### WHAT TO WORK ON
A single stretch of the material below is to be transcribed exactly, starting at the line with "(100 * x + y)" and ending after the line with "behind [y] exactly".

-.-.-

(** C10 as the claim words it fails: in the deck [@missing.png], blank
    line, [@] the second paragraph is a bare [@], yet [parse] does not raise
    [IndexError]: loading the first paragraph's image has already raised. *)
Lemma blank_image_paragraph_counterexample :
  let pg := Demo.pygame [] in
  let contents := ("@missing.png" ++ LF ++ LF ++ "@")%string in
  In "@"%string (split contents (LF ++ LF)%string)
  /\ blank_image_paragraph "@" = true
  /\ parse contents = Raise BackendError
  /\ parse contents <> Raise IndexError.
Proof.
  intros pg contents. split; [right; left; reflexivity|].
  split; [reflexivity|]. split; [reflexivity|]. discriminate.
Qed.

(** ** Image fitting *)

Section ImageFit.
Context {pg : Pygame}.

Lemma bind_Ok {A B : Type} (m : outcome A) (k : A -> outcome B) (b : B) :
  (a <- m ;; k a) = Ok b -> exists a, m = Ok a /\ k a = Ok b.
Proof. destruct m as [a|e]; cbn; [now exists a | discriminate]. Qed.

(** C2, as the code has it: whenever the function gets to blit, the
    available width and height, the aspect ratio and their quotient were
    computed; when available_width / available_height > aspect_ratio the
    image is fit to height, with new_height = available_height and
    new_width = int(new_height * aspect_ratio), and otherwise fit to
    width, with new_width = available_width and
    new_height = int(new_width / aspect_ratio); the image scaled to that
    size is placed at x = (screen_width - image_width) // 2 and
    y = (screen_height - image_height) // 2, the floor of the half, where
    image_width and image_height are the integer size of the scaled
    surface. *)
Theorem image_fit (image : Surface) (screen_width screen_height : Z)
    (horizontal_padding vertical_padding : spec_float) (b : image_blit) :
  draw_centered_image_with_padding image screen_width screen_height
    horizontal_padding vertical_padding = Ok b ->
  exists available_width available_height aspect_ratio ratio,
    available screen_width horizontal_padding = Ok available_width
    /\ available screen_height vertical_padding = Ok available_height
    /\ int_truediv (fst (get_size image)) (snd (get_size image)) = Ok aspect_ratio
    /\ float_truediv available_width available_height = Ok ratio
    /\ (if float_gt ratio aspect_ratio
        then new_height b = Float available_height
             /\ exists w, int_of_float (SF64mul available_height aspect_ratio) = Ok w
                          /\ new_width b = Int w
        else new_width b = Float available_width
             /\ exists q h, float_truediv available_width aspect_ratio = Ok q
                            /\ int_of_float q = Ok h
                            /\ new_height b = Int h)
    /\ transform_scale image (new_width b, new_height b) = Ok (scaled b)
    /\ x b = (screen_width - fst (get_size (scaled b))) / 2
    /\ y b = (screen_height - snd (get_size (scaled b))) / 2.
Proof.
  unfold draw_centered_image_with_padding. intros H.
  apply bind_Ok in H as (aw & Haw & H).
  apply bind_Ok in H as (ah & Hah & H).
  destruct (get_size image) as [ow oh] eqn:Hsize.
  apply bind_Ok in H as (ar & Har & H).
  apply bind_Ok in H as (ratio & Hratio & H).
  apply bind_Ok in H as (size & Hfit & H).
  apply bind_Ok in H as (img & Himg & H).
  destruct (get_size img) as [iw ih] eqn:Hisize.
  injection H as <-. cbn [new_width new_height scaled x y].
  exists aw, ah, ar, ratio.
  rewrite Hisize. cbn [fst snd].
  split; [exact Haw|]. split; [exact Hah|]. split; [exact Har|].
  split; [exact Hratio|].
  split; [|split; [now destruct size | split; reflexivity]].
  destruct (float_gt ratio ar).
  - apply bind_Ok in Hfit as (w & Hw & Hfit). injection Hfit as <-.
    split; [reflexivity|]. now exists w.
  - apply bind_Ok in Hfit as (q & Hq & Hfit).
    apply bind_Ok in Hfit as (h & Hh & Hfit). injection Hfit as <-.
    split; [reflexivity|]. now exists q, h.
Qed.

End ImageFit.

(** C2 for a 2 by 3 image on a 1000 by 1000 screen: the image is fit to
    height, 533 wide, and placed at (233, 100). *)
Lemma image_fit_witness :
  let pg := Demo.pygame [] in
  exists b,
    draw_centered_image_with_padding (2, 3) 1000 1000 f0_1 f0_1 = Ok b
    /\ new_width b = Int 533
    /\ x b = (1000 - fst (get_size (scaled b))) / 2
    /\ x b = 233 /\ y b = 100.
Proof.
  intros pg.
  assert (E : draw_centered_image_with_padding (pg := pg) (2, 3) 1000 1000 f0_1 f0_1
              = Ok {| new_width := Int 533;
                      new_height := Float (S754_finite false 7036874417766400 (-43));
                      scaled := (533, 800); x := 233; y := 100 |})
    by (vm_compute; reflexivity).
  eexists. split; [exact E|].
  destruct (image_fit (pg := pg) (2, 3) 1000 1000 f0_1 f0_1 _ E)
    as (aw & ah & ar & ratio & _ & _ & _ & _ & _ & _ & Hx & _).
  split; [reflexivity|]. split; [exact Hx|]. split; reflexivity.
Defined.

(** C2 as the claim words it fails: for a 2 by 3 image on a 1000 by 1000
    screen the image is fit to height, new_height is 800.0 and new_width is
    533, which is not new_height * aspect_ratio (533.33...), and twice the x
    of the blit, 233, is not screen_width - new_width. *)
Lemma image_fit_counterexample :
  let pg := Demo.pygame [] in
  exists b available_height aspect_ratio,
    draw_centered_image_with_padding (2, 3) 1000 1000 f0_1 f0_1 = Ok b
    /\ available 1000 f0_1 = Ok available_height
    /\ int_truediv 2 3 = Ok aspect_ratio
    /\ new_height b = Float available_height
    /\ new_width b = Int 533
    /\ num_eq (new_width b) (Float (SF64mul available_height aspect_ratio)) = false
    /\ x b = 233
    /\ 2 * x b <> 1000 - 533.
Proof.
  intros pg. eexists. eexists. eexists.
  split; [vm_compute; reflexivity|].
  split; [vm_compute; reflexivity|].
  split; [vm_compute; reflexivity|].
  split; [reflexivity|]. split; [reflexivity|].
  split; [vm_compute; reflexivity|].
  split; [reflexivity|]. cbn. lia.
Qed.

(** A 1000 by 1 image on a 100 by 100 screen is fit to width: 80.0 wide,
    and the height int(80.0 / 1000.0) is 0. *)
Example image_fit_flat_image :
  let pg := Demo.pygame [] in
  exists b,
    draw_centered_image_with_padding (1000, 1) 100 100 f0_1 f0_1 = Ok b
    /\ new_width b = Float (S754_finite false 5629499534213120 (-46))
    /\ new_height b = Int 0
    /\ (x b, y b) = (10, 50).
Proof.
  intros pg. eexists. split; [vm_compute; reflexivity|]. repeat split.
Qed.

(** An image without height makes the aspect ratio a division by zero. *)
Example image_fit_no_height :
  let pg := Demo.pygame [] in
  draw_centered_image_with_padding (3, 0) 100 100 f0_1 f0_1 = Raise ZeroDivisionError.
Proof. intros pg. vm_compute. reflexivity. Qed.

(** ** Text fitting *)

Section TextFit.
Context {pg : Pygame}.

(** *** Order facts about the measures *)

Lemma int_gt_float_mono (z z' : Z) (f : spec_float) :
  z <= z' -> int_gt_float z f = true -> int_gt_float z' f = true.
Proof.
  unfold int_gt_float, int_float_compare. intros Hle.
  destruct f as [s|s| |s m e]; try (destruct s); try discriminate; try reflexivity.
  - destruct (z ?= 0) eqn:E; try discriminate. intros _.
    apply Z.compare_gt_iff in E.
    replace (z' ?= 0) with Gt; [reflexivity|].
    symmetry. apply Z.compare_gt_iff. lia.
  - destruct (z ?= 0) eqn:E; try discriminate. intros _.
    apply Z.compare_gt_iff in E.
    replace (z' ?= 0) with Gt; [reflexivity|].
    symmetry. apply Z.compare_gt_iff. lia.
  - cbv zeta. destruct (0 <=? e) eqn:He.
    + destruct (z ?= Z.neg m * 2 ^ e) eqn:E; try discriminate. intros _.
      apply Z.compare_gt_iff in E.
      replace (z' ?= Z.neg m * 2 ^ e) with Gt; [reflexivity|].
      symmetry. apply Z.compare_gt_iff. lia.
    + destruct (z * 2 ^ (- e) ?= Z.neg m) eqn:E; try discriminate. intros _.
      apply Z.compare_gt_iff in E.
      assert (0 < 2 ^ (- e)) by (apply Z.pow_pos_nonneg; apply Z.leb_gt in He; lia).
      replace (z' * 2 ^ (- e) ?= Z.neg m) with Gt; [reflexivity|].
      symmetry. apply Z.compare_gt_iff. nia.
  - cbv zeta. destruct (0 <=? e) eqn:He.
    + destruct (z ?= Z.pos m * 2 ^ e) eqn:E; try discriminate. intros _.
      apply Z.compare_gt_iff in E.
      replace (z' ?= Z.pos m * 2 ^ e) with Gt; [reflexivity|].
      symmetry. apply Z.compare_gt_iff. lia.
    + destruct (z * 2 ^ (- e) ?= Z.pos m) eqn:E; try discriminate. intros _.
      apply Z.compare_gt_iff in E.
      assert (0 < 2 ^ (- e)) by (apply Z.pow_pos_nonneg; apply Z.leb_gt in He; lia).
      replace (z' * 2 ^ (- e) ?= Z.pos m) with Gt; [reflexivity|].
      symmetry. apply Z.compare_gt_iff. nia.
Qed.
(** * Orchestration core of the multi-agent analysis pipeline

    A shallow embedding of [project/adk_helper.py], the [execute] methods of
    the six agents under [project/agents/] and [run_pipeline] of
    [project/main.py], followed by the properties of the orchestration
    engine: the retrying invoker, the task contract, the phase scheduler
    and the pipeline orchestrator.

    Conventions of the embedding.
    - Python coroutines are computations in the monad [Py]: they read an
      environment [Env] (the clock, the random source, the external model
      service and the third-party libraries), thread a [World] (the object
      heap and the observable effects) and either return or raise.
    - A Python float is the rational it stands for ([Q]). The arithmetic
      the code itself does on floats, the backoff delay of [safe_call_adk],
      is rounded as IEEE 754 doubles are and overflows as Python's does;
      the numbers that come out of the clock and of the libraries are
      taken as they are.
    - A Python [str] is the [string] of its code points, which are taken
      to be below 256.
    - pandas, scikit-learn, matplotlib and reportlab are collaborators of
      the code, not part of it: their functions are fields of [Env], each
      one fallible where the library can raise. *)

From Stdlib Require Import ZArith QArith Qabs Lqa Lia Bool Ascii String.
From stdpp Require Import base option list strings pretty sorting.

Local Open Scope string_scope.
Local Open Scope list_scope.

(** ** Exceptions *)

(** The exceptions that matter to the control flow. Everything a library
    raises is a [Fault] carrying its description, [str(e)]. *)
Inductive Exn : Type :=
| NameError (name : string)
| AttributeError (msg : string)
| Fault (msg : string).

(** [str(e)] *)
Definition str_exn (e : Exn) : string :=
  match e with
  | NameError name => "name '" +:+ name +:+ "' is not defined"
  | AttributeError msg => msg
  | Fault msg => msg
  end.

Inductive Outcome (A : Type) : Type :=
| Returned (a : A)
| Raised (e : Exn).
Arguments Returned {A} a.
Arguments Raised {A} e.

(** ** Data frames and the object heap *)

(** A column is numeric or of object dtype; a missing cell is [None]. *)
Inductive Series : Type :=
| NumSeries (cells : list (option Q))
| ObjSeries (cells : list (option string)).

(** A frame: its columns in order, each with its label. *)
Definition DataFrame : Type := list (string * Series).

(** A reference to a frame object. *)
Definition Ref : Type := nat.

(** ** Frame operations of pandas that the code relies on structurally *)

Definition series_len (s : Series) : nat :=
  match s with
  | NumSeries cells => length cells
  | ObjSeries cells => length cells
  end.

(** [df.shape] *)
Definition shape (df : DataFrame) : nat * nat :=
  (match df with [] => 0 | (_, s) :: _ => series_len s end, length df).

(** [df.columns] *)
Definition columns (df : DataFrame) : list string := map fst df.

(** [s.isnull().sum()] *)
Definition null_count (s : Series) : nat :=
  match s with
  | NumSeries cells => length (filter (fun c => c = None) cells)
  | ObjSeries cells => length (filter (fun c => c = None) cells)
  end.

(** [df.isnull().sum().to_dict()] *)
Definition isnull_sum (df : DataFrame) : list (string * nat) :=
  map (fun '(col, s) => (col, null_count s)) df.

Definition is_numeric (s : Series) : bool :=
  match s with NumSeries _ => true | ObjSeries _ => false end.

(** [df.select_dtypes(include=[np.number])] *)
Definition select_numeric (df : DataFrame) : DataFrame :=
  filter (fun cs => is_numeric cs.2 = true) df.

(** [df.select_dtypes(include=['object', 'category'])] *)
Definition select_object (df : DataFrame) : DataFrame :=
  filter (fun cs => is_numeric cs.2 = false) df.

(** [df[col]]: the first column with that label. *)
Fixpoint getitem (df : DataFrame) (col : string) : option Series :=
  match df with
  | [] => None
  | (c, s) :: rest => if String.eqb c col then Some s else getitem rest col
  end.

(** The frame after [df[col] = s]: the column is replaced where it stands,
    or added last. *)
Fixpoint with_column (df : DataFrame) (col : string) (s : Series) : DataFrame :=
  match df with
  | [] => [(col, s)]
  | (c, s0) :: rest =>
      if String.eqb c col then (c, s) :: rest
      else (c, s0) :: with_column rest col s
  end.

(** [df.drop(columns=[col])] *)
Definition drop_column (df : DataFrame) (col : string) : DataFrame :=
  filter (fun cs => String.eqb cs.1 col = false) df.

(** [s.fillna(v)] on a numeric column; [v] is [None] when it is NaN, and
    then nothing is filled. *)
Definition fillna_num (cells : list (option Q)) (v : option Q) : list (option Q) :=
  map (fun c => match c with Some x => Some x | None => v end) cells.

(** [s.fillna(v)] on an object column *)
Definition fillna_obj (cells : list (option string)) (v : string) : list (option string) :=
  map (fun c => match c with Some x => Some x | None => Some v end) cells.

(** [df.fillna(0)] (numeric columns; object columns keep their cells) *)
Definition fillna_zero (df : DataFrame) : DataFrame :=
  map (fun '(col, s) =>
         (col, match s with
               | NumSeries cells => NumSeries (fillna_num cells (Some 0%Q))
               | ObjSeries cells => ObjSeries cells
               end)) df.

(** ** Payloads: the dictionaries the agents return as [data] *)

Inductive Recommendations : Type :=
| ParsedJson (j : string)     (* json.loads(adk_resp) *)
| RawText (s : string).       (* str(adk_resp) *)

Module CleaningReport.
Record t : Type := mk {
  original_shape : nat * nat;
  missing_values_before : list (string * nat);
  operations : list string;
  adk_recommendations : option Recommendations;
  cleaned_shape : nat * nat;
  missing_values_after : list (string * nat)
}.
End CleaningReport.

Module EdaReport.
Record t : Type := mk {
  basic_stats : string;
  data_types : list (string * string);
  correlations : option string;
  visualizations : list (string * string);     (* type, base64 data *)
  adk_insights : option string
}.
End EdaReport.

Record Outliers : Type := mkOutliers {
  count : nat;
  percentage : Q;
  lower_bound : Q;
  upper_bound : Q;
  values : list Q
}.
(** [Math.floor(x)]. *)
Definition Math_floor (x : double) : Z :=
  if 0 <=? expo x then mant x * 2 ^ expo x else mant x / 2 ^ (- expo x).

(** *** Date *)

(** The largest time value a [Date] can hold, in milliseconds from the epoch
    (the smallest is its opposite). *)
Definition MAX_TIME : Z := 8640000000000000.

Definition TimeClip (v : number) : number :=
  match v with
  | Num t => if (Z.abs t <=? MAX_TIME) then Num t else NaN
  | _ => NaN
  end.

(** A [Date] object: a time value, or the Invalid Date. *)
Inductive Date : Type :=
| ValidDate (t : Z)
| InvalidDate.

Definition getTime (d : Date) : number :=
  match d with
  | ValidDate t => Num t
  | InvalidDate => NaN
  end.

(** [new Date(v)] for a number [v]. *)
Definition new_Date (v : number) : Date :=
  match TimeClip v with
  | Num t => ValidDate t
  | _ => InvalidDate
  end.

(** [d1 >= d2] and [d1 <= d2] on [Date] objects: both sides are converted to
    their time values and compared as numbers. *)
Definition Date_ge (d1 d2 : Date) : bool := num_ge (getTime d1) (getTime d2).
Definition Date_le (d1 d2 : Date) : bool := num_le (getTime d1) (getTime d2).

(** A time value that a [Date] built by [new_Date] can carry. *)
Definition time_value (t : Z) : Prop := - MAX_TIME <= t <= MAX_TIME.

(** *** Date.parse, date-only form

    [new Date(s)] on a string parses it with [Date.parse].  The formats
    [Date.parse] accepts beyond the standard ones depend on the engine, so
    the component is modelled over an arbitrary parser (a section variable
    of [Module Bar]).  [Date_parse_iso] is the one format an
    [<input type="date">] produces, [YYYY-MM-DD], read as midnight UTC of
    that day; every other string is not a date. *)

Definition msPerDay : Z := 86400000.

Definition digit (c : ascii) : option Z :=
  let n := nat_of_ascii c in
  if ((48 <=? n) && (n <=? 57))%nat then Some (Z.of_nat (n - 48)) else None.

Definition digits2 (a b : ascii) : option Z :=
  match digit a, digit b with
  | Some x, Some y => Some (10 * x + y)
  | _, _ => None
  end.

Definition digits4 (a b c d : ascii) : option Z :=
  match digits2 a b, digits2 c d with
  | Some x, Some y => Some (100 * x + y)
  | _, _ => None
  end.

Definition InLeapYear (y : Z) : bool :=
  ((y mod 4 =? 0) && negb (y mod 100 =? 0)) || (y mod 400 =? 0).

Definition DaysInMonth (y m : Z) : Z :=
  if m =? 2 then (if InLeapYear y then 29 else 28)
  else if (m =? 4) || (m =? 6) || (m =? 9) || (m =? 11) then 30
  else 31.

(** Day number of the first day of year [y], counted from 1 January 1970. *)
Definition DayFromYear (y : Z) : Z :=
  365 * (y - 1970) + (y - 1969) / 4 - (y - 1901) / 100 + (y - 1601) / 400.

(** Days of year [y] that precede its month [m] (from 1 to 12). *)
Fixpoint days_before (y : Z) (m : nat) : Z :=
  match m with
  | O | S O => 0
  | S m' => days_before y m' + DaysInMonth y (Z.of_nat m')
  end.

Definition MakeDay (y m d : Z) : Z :=
  DayFromYear y + days_before y (Z.to_nat m) + (d - 1).

Definition Date_parse_iso (s : string) : number :=
  match s with
  | String y1 (String y2 (String y3 (String y4 (String s1
      (String m1 (String m2 (String s2 (String d1 (String d2 EmptyString))))))))) =>
      if (Ascii.eqb s1 "-" && Ascii.eqb s2 "-")%char then
        match digits4 y1 y2 y3 y4, digits2 m1 m2, digits2 d1 d2 with
        | Some y, Some m, Some d =>
            if (1 <=? m) && (m <=? 12) && (1 <=? d) && (d <=? DaysInMonth y m)
            then Num (MakeDay y m d * msPerDay)
            else NaN
        | _, _, _ => NaN
        end
      else NaN
  | _ => NaN
  end.

(** *** Arrays *)

Section Arrays.
Context {A : Type}.

(** [a.slice(start, end)] for the non-negative integer indices the
    component passes ([0], [page * PAGE_SIZE], [i], [i + 10]): the items at
    positions [start <= k < min(end, a.length)]; an [end] beyond the length
    shortens the result. *)
Definition slice (start stop : nat) (a : list A) : list A :=
  firstn (stop - start) (skipn start a).

(** [a.flat()] on an array of arrays. *)
Definition flat (a : list (list A)) : list A := List.concat a.

(** [a.sort(cmp)] is a stable sort; its comparator returns a number, of
    which only the sign is used, and a [NaN] counts as [0].  [x] is moved
    behind [y] exactly when [cmp x y > 0].  The engine's algorithm is its
    own; with a comparator that orders by a key, every stable sort returns
    the same list ([JSFacts.sorted_stable_unique]), written here as an
    insertion sort. *)
Definition after (cmp : A -> A -> number) (x y : A) : bool :=
  num_lt (Num 0) (cmp x y).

-.-.-

### YOUR RESPONSE
  | Some x, Some y => Some (100 * x + y)
  | _, _ => None
  end.

Definition InLeapYear (y : Z) : bool :=
  ((y mod 4 =? 0) && negb (y mod 100 =? 0)) || (y mod 400 =? 0).

Definition DaysInMonth (y m : Z) : Z :=
  if m =? 2 then (if InLeapYear y then 29 else 28)
  else if (m =? 4) || (m =? 6) || (m =? 9) || (m =? 11) then 30
  else 31.

(** Day number of the first day of year [y], counted from 1 January 1970. *)
Definition DayFromYear (y : Z) : Z :=
  365 * (y - 1970) + (y - 1969) / 4 - (y - 1901) / 100 + (y - 1601) / 400.

(** Days of year [y] that precede its month [m] (from 1 to 12). *)
Fixpoint days_before (y : Z) (m : nat) : Z :=
  match m with
  | O | S O => 0
  | S m' => days_before y m' + DaysInMonth y (Z.of_nat m')
  end.

Definition MakeDay (y m d : Z) : Z :=
  DayFromYear y + days_before y (Z.to_nat m) + (d - 1).

Definition Date_parse_iso (s : string) : number :=
  match s with
  | String y1 (String y2 (String y3 (String y4 (String s1
      (String m1 (String m2 (String s2 (String d1 (String d2 EmptyString))))))))) =>
      if (Ascii.eqb s1 "-" && Ascii.eqb s2 "-")%char then
        match digits4 y1 y2 y3 y4, digits2 m1 m2, digits2 d1 d2 with
        | Some y, Some m, Some d =>
            if (1 <=? m) && (m <=? 12) && (1 <=? d) && (d <=? DaysInMonth y m)
            then Num (MakeDay y m d * msPerDay)
            else NaN
        | _, _, _ => NaN
        end
      else NaN
  | _ => NaN
  end.

(** *** Arrays *)

Section Arrays.
Context {A : Type}.

(** [a.slice(start, end)] for the non-negative integer indices the
    component passes ([0], [page * PAGE_SIZE], [i], [i + 10]): the items at
    positions [start <= k < min(end, a.length)]; an [end] beyond the length
    shortens the result. *)
Definition slice (start stop : nat) (a : list A) : list A :=
  firstn (stop - start) (skipn start a).

(** [a.flat()] on an array of arrays. *)
Definition flat (a : list (list A)) : list A := List.concat a.

(** [a.sort(cmp)] is a stable sort; its comparator returns a number, of
    which only the sign is used, and a [NaN] counts as [0].  [x] is moved
    behind [y] exactly when [cmp x y > 0].  The engine's algorithm is its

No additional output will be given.